* Task statement:
For the entries below, the expected answer is the line with "From stdpp Require Import gmap.", the line with "(e_loaded en = true /\", and every line between them, exactly as written, and nothing more.

Listed entries Block Start

(* ===== verification/SyncCacheFacts.v ===== *)
(** * Properties of the concurrent cache

    The global invariant [inv] of every interleaving, by induction on the steps,
    and what the comments of [internal/synccache] promise: the single-deleter
    invariant, cancellation only when every attached caller has gone, no foreign
    cancellation, permanence of loaded values, and progress. *)

From stdpp Require Import gmap.
From S2P Require Import Prelude SyncCache.

Section Facts.
Context {V : Type}.
Notation world := (@world V).
Notation entry := (@entry V).
Notation caller := (@caller V).

(** ** The invariant *)

Definition here (w : world) (e : nat) (en : entry) : Prop := store w !! e_key en = Some e.

(** What an entry holds once its loader is over: a context failure is out of the
    store, and a success has a value. *)
Definition published (w : world) (e : nat) (en : entry) : Prop :=
  (e_err en = Some ErrCtx -> ~ here w e en) /\ (e_err en = None -> is_Some (e_value en)).

(** The phases of an entry: pre-built by [Store], created and about to be loaded
    by its creator, or at a stage of its load. *)
Definition phase_ok (w : world) (e : nat) (en : entry) : Prop :=
  match loads w !! e with
  | None =>
      (e_loaded en = true /\ e_inflight en = false /\ e_err en = None /\ is_Some (e_value en)) \/
      (e_loaded en = false /\ here w e en /\
       exists inf c, infs w !! e = Some inf /\ callers w !! i_owner inf = Some c /\ c_pc c = CSpawn e)
  | Some pc =>
      is_Some (infs w !! e) /\
      match pc with
      | LRun => e_loaded en = false /\ here w e en
      | LDelete => e_loaded en = false /\ e_err en = Some ErrCtx /\ here w e en
      | LClose => e_loaded en = false /\ published w e en
      | LClear | LInfClose | LEnd => e_loaded en = true /\ published w e en
      end
  end.

Definition fired (l : list sub) : nat := length (filter (fun s => sub_fired s = true) l).

Definition inf_ok (w : world) (i : inflight) : Prop :=
  Forall (fun s => sub_fired s = true -> sub_ctx s ∈ done_ctx w) (i_subs i) /\
  (i_closed i = false ->
     i_cancel i = None /\ i_numDone i = fired (i_subs i) /\ i_numDone i < length (i_subs i) /\
     i_first i ∈ (sub_ctx <$> i_subs i)) /\
  (i_closed i = true -> is_Some (i_cancel i)) /\
  (i_cancel i = Some Abandoned ->
     i_first i ∈ done_ctx w /\ Forall (fun s => sub_ctx s ∈ done_ctx w) (i_subs i)).

(** The entry [e] has the caller's key. *)
Definition refers (w : world) (c : caller) (e : nat) : Prop :=
  exists en, heap w !! e = Some en /\ e_key en = c_key c.

(** The caller [i] started the load of [e]. *)
Definition owns (w : world) (i : nat) (c : caller) (e : nat) : Prop :=
  exists inf, infs w !! e = Some inf /\ i_owner inf = i /\ i_first inf = c_ctx c.

Definition caller_ok (w : world) (i : nat) (c : caller) : Prop :=
  match c_pc c with
  | CGet | CLock => True
  | CFound e => refers w c e
  | CAdd e => refers w c e /\ is_Some (infs w !! e)
  | CSpawn e =>
      (exists en, heap w !! e = Some en /\ e_key en = c_key c /\ e_loaded en = false) /\
      owns w i c e /\ loads w !! e = None
  | CAwait e found => refers w c e /\ (found = false -> owns w i c e)
  | CGot e found value err =>
      (exists en, heap w !! e = Some en /\ e_key en = c_key c /\ e_loaded en = true /\
                  e_value en = value /\ e_err en = err) /\
      (found = false -> owns w i c e)
  | CDone RNoLoader => True
  | CDone ROwnCtx => c_ctx c ∈ done_ctx w
  | CDone (RRet value err found) =>
      (err = Some ErrCtx -> found = false) /\ (err = None -> is_Some value)
  end.

Record inv (w : world) : Prop := mkInv {
  inv_store : forall k e, store w !! k = Some e -> exists en, heap w !! e = Some en /\ e_key en = k;
  inv_entry : forall e en, heap w !! e = Some en -> phase_ok w e en;
  inv_load : forall e pc, loads w !! e = Some pc -> is_Some (heap w !! e);
  inv_inf : forall e i, infs w !! e = Some i -> is_Some (heap w !! e) /\ inf_ok w i;
  inv_caller : forall i c, callers w !! i = Some c -> caller_ok w i c
}.

(** ** How a step extends a world *)

(** Entries keep their key, loaded ones their value and error; loads keep their
    first caller; contexts stay done. *)
Record extends (w w' : world) : Prop := mkExt {
  ext_heap : forall e en, heap w !! e = Some en ->
    exists en', heap w' !! e = Some en' /\ e_key en' = e_key en /\
      (e_loaded en = true -> e_loaded en' = true /\ e_value en' = e_value en /\ e_err en' = e_err en);
  ext_infs : forall e i, infs w !! e = Some i ->
    exists i', infs w' !! e = Some i' /\ i_owner i' = i_owner i /\ i_first i' = i_first i;
  ext_done : done_ctx w ⊆ done_ctx w'
}.

Lemma extends_refl w : extends w w.
Proof. split; naive_solver. Qed.

Lemma extends_trans w1 w2 w3 : extends w1 w2 -> extends w2 w3 -> extends w1 w3.
Proof.
  intros [H1 I1 D1] [H2 I2 D2]. split; [| |set_solver].
  - intros e en He. destruct (H1 _ _ He) as (en1 & He1 & Hk1 & Hl1).
    destruct (H2 _ _ He1) as (en2 & He2 & Hk2 & Hl2).
    exists en2. split; [done|]. split; [congruence|]. intros Hl. naive_solver congruence.
  - intros e i Hi. destruct (I1 _ _ Hi) as (i1 & Hi1 & ? & ?).
    destruct (I2 _ _ Hi1) as (i2 & ? & ? & ?). exists i2. naive_solver congruence.
Qed.

Lemma refers_extends w w' c e : extends w w' -> refers w c e -> refers w' c e.
Proof.
  intros Hx (en & He & Hk). destruct (ext_heap _ _ Hx _ _ He) as (en' & ? & ? & _).
  exists en'. split; congruence.
Qed.

Lemma owns_extends w w' i c e : extends w w' -> owns w i c e -> owns w' i c e.
Proof.
  intros Hx (inf & Hi & ? & ?). destruct (ext_infs _ _ Hx _ _ Hi) as (inf' & ? & ? & ?).
  exists inf'. naive_solver congruence.
Qed.

Lemma infs_extends w w' e : extends w w' -> is_Some (infs w !! e) -> is_Some (infs w' !! e).
Proof. intros Hx [i Hi]. destruct (ext_infs _ _ Hx _ _ Hi) as (i' & ? & _). eauto. Qed.

Lemma inf_ok_extends w w' i : done_ctx w ⊆ done_ctx w' -> inf_ok w i -> inf_ok w' i.
Proof.
  intros Hd (Hf & Ho & Hcl & Ha). split; [|split; [done|split; [done|]]].
  - revert Hf. apply Forall_impl. simpl. intros s Hs Hfs. apply Hd; auto.
  - intros Hc. destruct (Ha Hc) as [? Hall]. split; [set_solver|].
    revert Hall. apply Forall_impl. set_solver.
Qed.

(** A caller that is not about to start a load is unaffected by an extension. *)
Lemma caller_ok_extends w w' i c :
  extends w w' -> (forall e, c_pc c = CSpawn e -> loads w' !! e = loads w !! e /\ heap w' !! e = heap w !! e) ->
  caller_ok w i c -> caller_ok w' i c.
Proof.
  intros Hx Hsp. unfold caller_ok. destruct (c_pc c) as [| |e|e|e|e found|e found v err|r] eqn:Hpc;
    try done.
  - apply refers_extends, Hx.
  - intros []. split; eauto using refers_extends, infs_extends.
  - destruct (Hsp _ eq_refl) as [-> ->]. intros (? & ? & ?). eauto using owns_extends.
  - intros []. split; eauto using refers_extends, owns_extends.
  - intros [(en & He & Hk & Hl & Hv & Her) Ho]. split; [|eauto using owns_extends].
    destruct (ext_heap _ _ Hx _ _ He) as (en' & ? & ? & Hl'). destruct (Hl' Hl) as (? & ? & ?).
    exists en'. naive_solver congruence.
  - destruct r; try done. apply (ext_done _ _ Hx).
Qed.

Listed entries Block End

* Exercise output:
From stdpp Require Import gmap.
From S2P Require Import Prelude SyncCache.

Section Facts.
Context {V : Type}.
Notation world := (@world V).
Notation entry := (@entry V).
Notation caller := (@caller V).

(** ** The invariant *)

Definition here (w : world) (e : nat) (en : entry) : Prop := store w !! e_key en = Some e.

(** What an entry holds once its loader is over: a context failure is out of the
    store, and a success has a value. *)
Definition published (w : world) (e : nat) (en : entry) : Prop :=
  (e_err en = Some ErrCtx -> ~ here w e en) /\ (e_err en = None -> is_Some (e_value en)).

(** The phases of an entry: pre-built by [Store], created and about to be loaded
    by its creator, or at a stage of its load. *)
Definition phase_ok (w : world) (e : nat) (en : entry) : Prop :=
  match loads w !! e with
  | None =>
      (e_loaded en = true /\ e_inflight en = false /\ e_err en = None /\ is_Some (e_value en)) \/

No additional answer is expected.